Exercise brief: Scan the material below and copy every line holding the word "change".

========================================

(* ===== verification/UserInvariant.v ===== *)
(** * Users: the life of an account

    [account_step] is the life of an account as the rest of the development sees it: it is
    created unverified with a code that was mailed, or verified by an invitation, or under
    a name; it is verified by its code, registered once, and deleted.  [serve_step] proves
    that serving a message is such a step. *)

From S2P Require Import Prelude Js Table CastHelper CommonService ClientRegistration UserData UserRepository User Fido UserFrames JsonParse.

Section laws.
Context {U : UuidSource} {P : Parties} {T : Platform} {V : ProcessEnv} {C : Cipher}.

(** ** The relation of the quiet parts *)

Record evolves (EV EK : string -> Prop) (w w' : world) : Prop := Evolves {
  ev_users : exists f, users (db w') = map f (users (db w)) /\ forall u, u ∈ users (db w) -> from EV EK u (f u);
  ev_calls : calls w `prefix_of` calls w';
  ev_drawn : (drawn w <= drawn w')%nat;
}.

Lemma evolves_trans EV EK w w1 w2 : evolves EV EK w w1 -> evolves EV EK w1 w2 -> evolves EV EK w w2.
Proof.
  intros [(f & Hf & Hff) H1 D1] [(g & Hg & Hgg) H2 D2]. split; [|by etrans | lia].
  exists (g ∘ f). split; [by rewrite Hg, Hf, map_map|]. intros u Hu. eapply from_trans; [by apply Hff|].
  apply Hgg. rewrite Hf. by apply list_elem_of_fmap_2.
Qed.

(** A change that leaves the rows of users alone *)
Lemma evolves_other EV EK w w' : users (db w') = users (db w) -> calls w `prefix_of` calls w' -> (drawn w <= drawn w')%nat -> evolves EV EK w w'.
Proof. intros Hu Hc Hd. split; [|done..]. exists id. split; [by rewrite map_id | intros; apply from_refl]. Qed.

#[local] Instance evolves_preorder EV EK : PreOrder (evolves EV EK).
Proof. split; [intros w; by apply evolves_other | intros w w1 w2; apply evolves_trans]. Qed.

Lemma ev_placed EV EK c : frames (evolves EV EK) (placed c).
Proof. intros w. apply evolves_other; [done | by apply prefix_app_r | done]. Qed.

#[local] Instance evolves_calm EV EK : Calm (evolves EV EK).
Proof.
  split; [exact _ | |by intros c _; apply ev_placed].
  intros w w' Hd Hc Hn. apply evolves_other; [by rewrite Hd | by rewrite Hc | done].
Qed.

Lemma from_weaken (EV EK EV' EK' : string -> Prop) u u' :
  (forall i, EV i -> EV' i) -> (forall i, EK i -> EK' i) -> from EV EK u u' -> from EV' EK' u u'.
Proof. intros HV HK (I & HV' & HK'). split; [done|]. naive_solver. Qed.

Definition with_users (t : list user) (w : world) : world := set_db (set_users t (db w)) w.

Lemma users_with t w : users (db (with_users t w)) = t.
Proof. done. Qed.

Lemma run_update_user p f u w : first p (users (db w)) = Some u ->
  update_user p f w = (Ok (f u), with_users (update_where p f (users (db w))) w).
Proof. intros H. unfold update_user, read, gets. rewrite run_bind. cbv beta iota. by rewrite H. Qed.

(** The row that was found, after a change that the test does not see *)
Lemma first_found (p : user -> bool) f t u : (forall u, p (f u) = p u) -> first p t = Some u -> first p (update_where p f t) = Some (f u).
Proof.
  intros Hf H. rewrite first_update by auto. rewrite H. simpl. apply first_Some in H as [_ Hp]. by rewrite Hp.
Qed.

Lemma ev_update_at EV EK p f w : (forall u, u ∈ users (db w) -> p u = true -> from EV EK u (f u)) -> evolves EV EK w (update_user p f w).2.
Proof.
  intros Hf. unfold update_user, read, gets. rewrite run_bind. cbv beta iota. destruct (first p _) as [u0|]; [|by apply evolves_other].
  split; simpl; [|done..]. exists (fun u => if p u then f u else u). split; [done|].
  intros u Hu. destruct (p u) eqn:E; [by apply Hf | apply from_refl].
Qed.

Lemma ev_update EV EK p f : (forall u, p u = true -> from EV EK u (f u)) -> frames (evolves EV EK) (update_user p f).
Proof. intros Hf w. apply ev_update_at. auto. Qed.

Lemma ev_write EV EK (f : tables -> tables) : (forall d, users (f d) = users d) -> frames (evolves EV EK) (write f).
Proof. intros Hf. apply calmly_write. intros w. by apply evolves_other; [apply Hf|..]. Qed.

#[local] Instance evolves_benign EV EK : Benign (evolves EV EK).
Proof.
  split; [exact _ | |intros f Hf; apply ev_write; intros d; apply Hf].
  intros p f Hf. apply ev_update. intros u _. by eapply from_weaken, Hf.
Qed.

#[local] Instance evolves_transient EV EK : Transient (evolves EV EK).
Proof. split; [exact _ | apply ev_write]. Qed.

Section operations.
Variables EV EK : string -> Prop.
Abbreviation quiet := (frames (evolves EV EK)).

Lemma ev_set_password realm n pw token : quiet (set_password_of realm n pw token).
Proof.
  unfold set_password_of, resetPasswordOfKeycloakUser. solve_frames.
  - apply ev_placed.
  - unfold sendError. solve_frames.
Qed.

Lemma ev_registered id kc : EV id -> EK id -> quiet (updateUserDetails id kc).
Proof.
  intros HV HK. apply ev_update. intros u E%String.eqb_eq. rewrite <- E in *.
  split; [done|]. split; [right; done | by right].
Qed.
End operations.
#[local] Hint Resolve ev_set_password : platform.

(** ** Steps of an account *)

Definition invited (m : message) (e : string) : Prop :=
  exists p, m = SendVerification p /\ sv_email p = e /\ truthy_str (sv_invitationId p) = true.
Definition mailed (w : world) (e code : string) : Prop :=
  exists v, MailVerification v ∈ calls w /\ vm_email v = e /\ vm_code v = code.

(** A row is added on the way *)
Record appended (w w' : world) (u : user) : Prop := Appended {
  ap_at : world;
  ap_then : world;
  ap_before : evolves nobody nobody w ap_at;
  ap_users : users (db ap_then) = (users (db ap_at) ++ [u])%list;
  ap_free : taken u (users (db ap_at)) = false;
  ap_id : u_id u = uuid (drawn ap_at);
  ap_drawn : (drawn ap_at < drawn ap_then)%nat;
  ap_calls : calls ap_at = calls ap_then;
  ap_after : evolves nobody nobody ap_then w';
}.

Inductive account_step (m : message) (w w' : world) : Prop :=
  | step_quiet : evolves nobody nobody w w' -> account_step m w w'
  | step_verify u e code : m = VerifyEmail (Some e) (Some code) -> u ∈ users (db w) -> email u = Some e -> verificationCode u = Some code ->
      evolves (eq (u_id u)) nobody w w' -> account_step m w w'
  | step_register u : u ∈ users (db w) -> isEmailVerified u = true -> truthy_str (keycloakUserId u) = false ->
      evolves (eq (u_id u)) (eq (u_id u)) w w' -> account_step m w w'
  | step_create u e code : appended w w' u -> email u = Some e -> verificationCode u = Some code -> keycloakUserId u = None ->
      (if isEmailVerified u then invited m e else mailed w' e code) -> account_step m w w'
  | step_username u : appended w w' u -> isEmailVerified u = false -> verificationCode u = None -> account_step m w w'
  | step_delete id : m = DeleteUser id -> users (db w') = others (user_is id) (users (db w)) -> calls w' = calls w -> drawn w' = drawn w ->
      account_step m w w'.

(** Unique identifiers, addresses and names *)
Record accounts_ok (w : world) : Prop := AccountsOk {
  ok_ids : NoDup (u_id <$> users (db w));
  ok_drawn u : u ∈ users (db w) -> exists n, (n < drawn w)%nat /\ u_id u = uuid n;
  ok_email u u' : u ∈ users (db w) -> u' ∈ users (db w) -> email u = email u' -> email u <> None -> u = u';
  ok_username u u' : u ∈ users (db w) -> u' ∈ users (db w) -> username u = username u' -> username u <> None -> u = u';
}.

Lemma lookup_email e w u : first (email_is e) (users (db w)) = Some u -> u ∈ users (db w) /\ email u = Some e.
Proof. intros [Hin He%bool_decide_eq_true]%first_Some. done. Qed.

Ltac at_once := apply step_quiet; by apply evolves_other.

Lemma step_verifyEmail e code w : accounts_ok w -> account_step (VerifyEmail e code) w (verifyEmail e code w).2.
Proof.
  intros Hw. unfold verifyEmail. rewrite rpc_state. destruct (negb _ || negb _) eqn:E; [at_once|].
  rewrite run_bind. unfold getUserDetails, read, gets. cbv beta iota.
  destruct (first _ _) as [u|] eqn:Hf; [|at_once]. apply lookup_email in Hf as [Hu He].
  destruct (bool_decide _) eqn:Ec; cbn [negb]; [|at_once]. apply bool_decide_eq_true in Ec.
  destruct (isEmailVerified u) eqn:Ev; [at_once|].
  destruct code as [c|]; [|done]. destruct e as [e|]; [|by rewrite orb_true_r in E]. simpl in *.
  apply (step_verify _ _ _ u e c); [done..|]. apply ev_update_at. intros u' Hu' He'%bool_decide_eq_true.
  assert (u' = u) as -> by (apply (ok_email _ Hw); [done..| |]; congruence).
  split; [done|]. split; [by right | by left].
Qed.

========================================

Exercise solution:
(** A change that leaves the rows of users alone *)
(** The row that was found, after a change that the test does not see *)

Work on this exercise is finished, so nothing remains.